Объяснение и понимание. Проблема интерпретации
Важная особенность социологии культуры обусловлена тем, что она имеет дело с фактами сознания, явлениями духовной жизни людей. Другие области социологической науки также сталкиваются с этой проблемой, например, социология политики, этносоциология. Однако для социологии культуры она является кардинальной. Ее интересуют не только поступки людей, но и то, какое значение они придают этим поступкам. Важность этой проблемы была вполне осознана еще в начале прошлого столетия, когда М. Вебер создал свою «понимающую» социологию. Однако оказалось, что чем больше ученые узнавали о законах развития общественного сознания, тем дальше за горизонт отодвигалось ее решение.

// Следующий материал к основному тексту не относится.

(* ===== verification/Mal.v ===== *)
(** * MyAnimeList: internal/mal/list.go, internal/library/mal.go, internal/store/tracker.go

    MyAnimeList is driven from the local list: what it was last told is kept ([tracker_push]), a row that
    differs is pushed, and a pull applies only what moved on the site.  [MALSync]'s lock makes [Run],
    [PushOne] and [Pull] exclude each other; the viewer's edits can land between any two of a pull's
    statements ([edits]).  MyAnimeList's answers are arguments; statements on the
    local database are taken to succeed. *)
From stdpp Require Import base gmap sets strings list sorting.
From Stdlib Require Import ZArith Lia.
From S2P Require Import Prelude GoStr Watch Lists.

(** ** MyAnimeList's vocabulary *)

Section vocabulary.
Context `{Unicode}.

Definition fromAniList (s : string) : option string :=
  if String.eqb s "CURRENT" then Some "watching"
  else if String.eqb s "REPEATING" then Some "watching"
  else if String.eqb s "COMPLETED" then Some "completed"
  else if String.eqb s "PAUSED" then Some "on_hold"
  else if String.eqb s "DROPPED" then Some "dropped"
  else if String.eqb s "PLANNING" then Some "plan_to_watch"
  else None.

Definition toAniList (s : string) : option string :=
  if String.eqb s "watching" then Some "CURRENT"
  else if String.eqb s "completed" then Some "COMPLETED"
  else if String.eqb s "on_hold" then Some "PAUSED"
  else if String.eqb s "dropped" then Some "DROPPED"
  else if String.eqb s "plan_to_watch" then Some "PLANNING"
  else None.

Definition MALStatus (status : string) : string := default "" (fromAniList (to_upper status)).
Definition StatusToAniList (status : string) : string := default "" (toAniList (to_lower status)).

(** An entry of the site's list; [m_Updated] is [None] for the zero time. *)
Record MalEntry := mkMal {
  m_AnimeID : Z; m_Status : string; m_Score : Z; Watched : Z; Rewatching : bool; Rewatched : Z; m_Updated : option Z;
}.

Definition LocalScore (m : MalEntry) : Z := m_Score m * 10.

Definition MALScore (score : Z) : Z := if score <=? 0 then 0 else Z.min 10 (Z.quot (score + 5) 10).

Definition ListStatus (m : MalEntry) : string :=
  if Rewatching m && equal_fold (m_Status m) "watching" then "REPEATING" else StatusToAniList (m_Status m).

(** The form of [SetProgress]: a field left out keeps the site's value. *)
Record Form := mkForm {
  num_watched_episodes : Z; num_times_rewatched : option Z; f_score : option Z; f_status : option (string * bool);
}.

(** [clears]: MAL was told a score, and the local one is now unrated. *)
Definition clears (e : TrackerEntry) : bool := (t_Score e =? 0) && (0 <? LastScore e).

Definition malForm (e : TrackerEntry) : Form :=
  mkForm (t_Progress e) (if 0 <? t_Repeat e then Some (t_Repeat e) else None)
    (if (0 <? MALScore (t_Score e)) || clears e then Some (MALScore (t_Score e)) else None)
    (if String.eqb (MALStatus (t_Status e)) "" then None
     else Some (MALStatus (t_Status e), String.eqb (t_Status e) "REPEATING")).

(** What the site's entry holds once it has taken a form. *)
Definition takes (f : Form) (m : MalEntry) : MalEntry :=
  mkMal (m_AnimeID m) (from_option fst (m_Status m) (f_status f)) (default (m_Score m) (f_score f)) (num_watched_episodes f)
    (from_option snd (Rewatching m) (f_status f)) (default (Rewatched m) (num_times_rewatched f)) (m_Updated m).

(** ** Pushing *)

(** How the site answers a request. *)
Inductive reply := Done | Unauthorized | Fault.

(** [requests] are the forms sent, with the site's id, the latest first; [mal_auth_error] the setting of that name. *)
Record malState := mkMalState { tables : lists; mal_auth_error : bool; requests : list (Z * Form) }.

Record MALReport := mkReport { r_Pushed : Z; r_Failed : Z; r_Skipped : Z }.

Definition send (e : TrackerEntry) (st : malState) : malState :=
  mkMalState (tables st) (mal_auth_error st) ((RemoteID e, malForm e) :: requests st).

(** [accepted] and [refused]. *)
Definition set_error (b : bool) (st : malState) : malState := mkMalState (tables st) b (requests st).
Definition set_tables (f : lists -> lists) (st : malState) : malState := mkMalState (f (tables st)) (mal_auth_error st) (requests st).

(** [SetProgress] refuses an id that is not positive before asking. *)
Definition ask (answer : Z -> reply) (e : TrackerEntry) (st : malState) : malState * reply :=
  if RemoteID e <=? 0 then (st, Fault) else (send e st, answer (RemoteID e)).
(* ===== verification/Race.v ===== *)
(** * Racing releases: internal/library/play.go (race, tryCandidate, discardLosers)

    A start tries its candidates side by side, [raceWidth] at a time, the better ones first.  Each is looked up,
    added to the engine and warmed by its own goroutine, which hands its outcome to the one that
    called; that one returns the best release ready once nothing better is still running, or once its
    patience is out.  The goroutines' moves are the steps of a relation, so that any order
    of theirs is covered.  A candidate is known by its rank and its info-hash; the engine by the set of hashes it holds.
    An [Add] that fails adds nothing, and a deletion goes through. *)
From stdpp Require Import base gmap sets strings list.
From Stdlib Require Import ZArith Lia.
From S2P Require Import Prelude.

(** ** The state of a race *)

Inductive outcome := Ready | Failed.

(** Where a candidate's goroutine is: not started, in [awaitInspect] or [pickFile], in [warmed], at the send of its
    outcome, or past it (taken by the caller, or dropped because the race was decided). *)
Inductive phase := Idle | Inspecting | Warming | Offered (o : outcome) | Received (o : outcome) | Dropped.

#[export] Instance outcome_eq : EqDecision outcome.
Proof. solve_decision. Defined.
#[export] Instance phase_eq : EqDecision phase.
Proof. solve_decision. Defined.

(** How the caller returned; [Won i patient] says whether its patience had run out. *)
Inductive verdict := Won (i : nat) (impatient : bool) | NothingWon | Cancelled.

(** [doomed] is what [discardLosers] has yet to drop; [timer] is whether [patience] is running; [ctx_done] whether the viewer gave up.
    [claimed] are the hashes on record for an episode, and [others] those that someone else has added meanwhile. *)
Record race := mkRace {
  phases : list phase; engine : gset string; doomed : gset string; timer : bool; ctx_done : bool; result : option verdict;
  claimed : gset string; others : gset string;
}.

Definition raceWidth : nat := 3.

Definition running (p : phase) : bool :=
  match p with Inspecting | Warming | Offered _ => true | _ => false end.

(** The slots taken. *)
Definition busy (w : race) : nat := length (List.filter running (phases w)).

(** The first success with every better rival resolved, and the first success at all. *)
Fixpoint settled (l : list phase) : option nat :=
  match l with
  | Received Ready :: _ => Some 0%nat
  | Received Failed :: l' => S <$> settled l'
  | _ => None
  end.

Fixpoint first_ready (l : list phase) : option nat :=
  match l with
  | [] => None
  | Received Ready :: _ => Some 0%nat
  | _ :: l' => S <$> first_ready l'
  end.

Definition received (p : phase) : bool := match p with Received _ => true | _ => false end.

Definition set_phase (w : race) (i : nat) (p : phase) : race :=
  mkRace (<[i := p]> (phases w)) (engine w) (doomed w) (timer w) (ctx_done w) (result w) (claimed w) (others w).
Definition set_engine (w : race) (e : gset string) : race :=
  mkRace (phases w) e (doomed w) (timer w) (ctx_done w) (result w) (claimed w) (others w).

Section race.
(** The candidates' hashes, best first, and what the engine held when the race began. *)
Context (hashes : list string) (held : gset string).

Definition hash_of (i : nat) : string := default "" (hashes !! i).

(** [discardUnclaimed]: a release on record for an episode stays. *)
Definition discard (h : string) (w : race) : race :=
  if bool_decide (h ∈ claimed w) then w else set_engine w (engine w ∖ {[h]}).

(** What [tryCandidate] and a stray winner drop: nothing that was held before. *)
Definition discard_own (i : nat) (w : race) : race :=
  if bool_decide (hash_of i ∈ held) then w else discard (hash_of i) w.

В начале прошлого столетия был популярен проект создания «науки о духе». Вдохновленные этим замыслом немецкие философы-неокантианцы Виндельбанд и Риккерт разделили все науки на номотетические и идеографические. Идеалом номотетической науки, по их представлению, являются физика и метематика, биология, в общем, знания о природе. Главным методом этих наук является индукция. Они идут от описания индивидуальных фактов к обобщению и формулированию объективных законов. Ценность номотетических наук определяется их способностью объяснять и предсказывать явления. Идеалом идеографической науки выступают история и этнография. Это — не объясняющие, а описательные науки. Их метод не обобщающий, а индивидуализирующий. Ценность такого рода наук «о духе» является относительной и заключается в максимально полном и точном описания отдельных неповторимых явлений, например, конкретного произведения искусства или образа жизни какого-то народа. Главной научной ценностью тут выступает не объяснение, а понимание.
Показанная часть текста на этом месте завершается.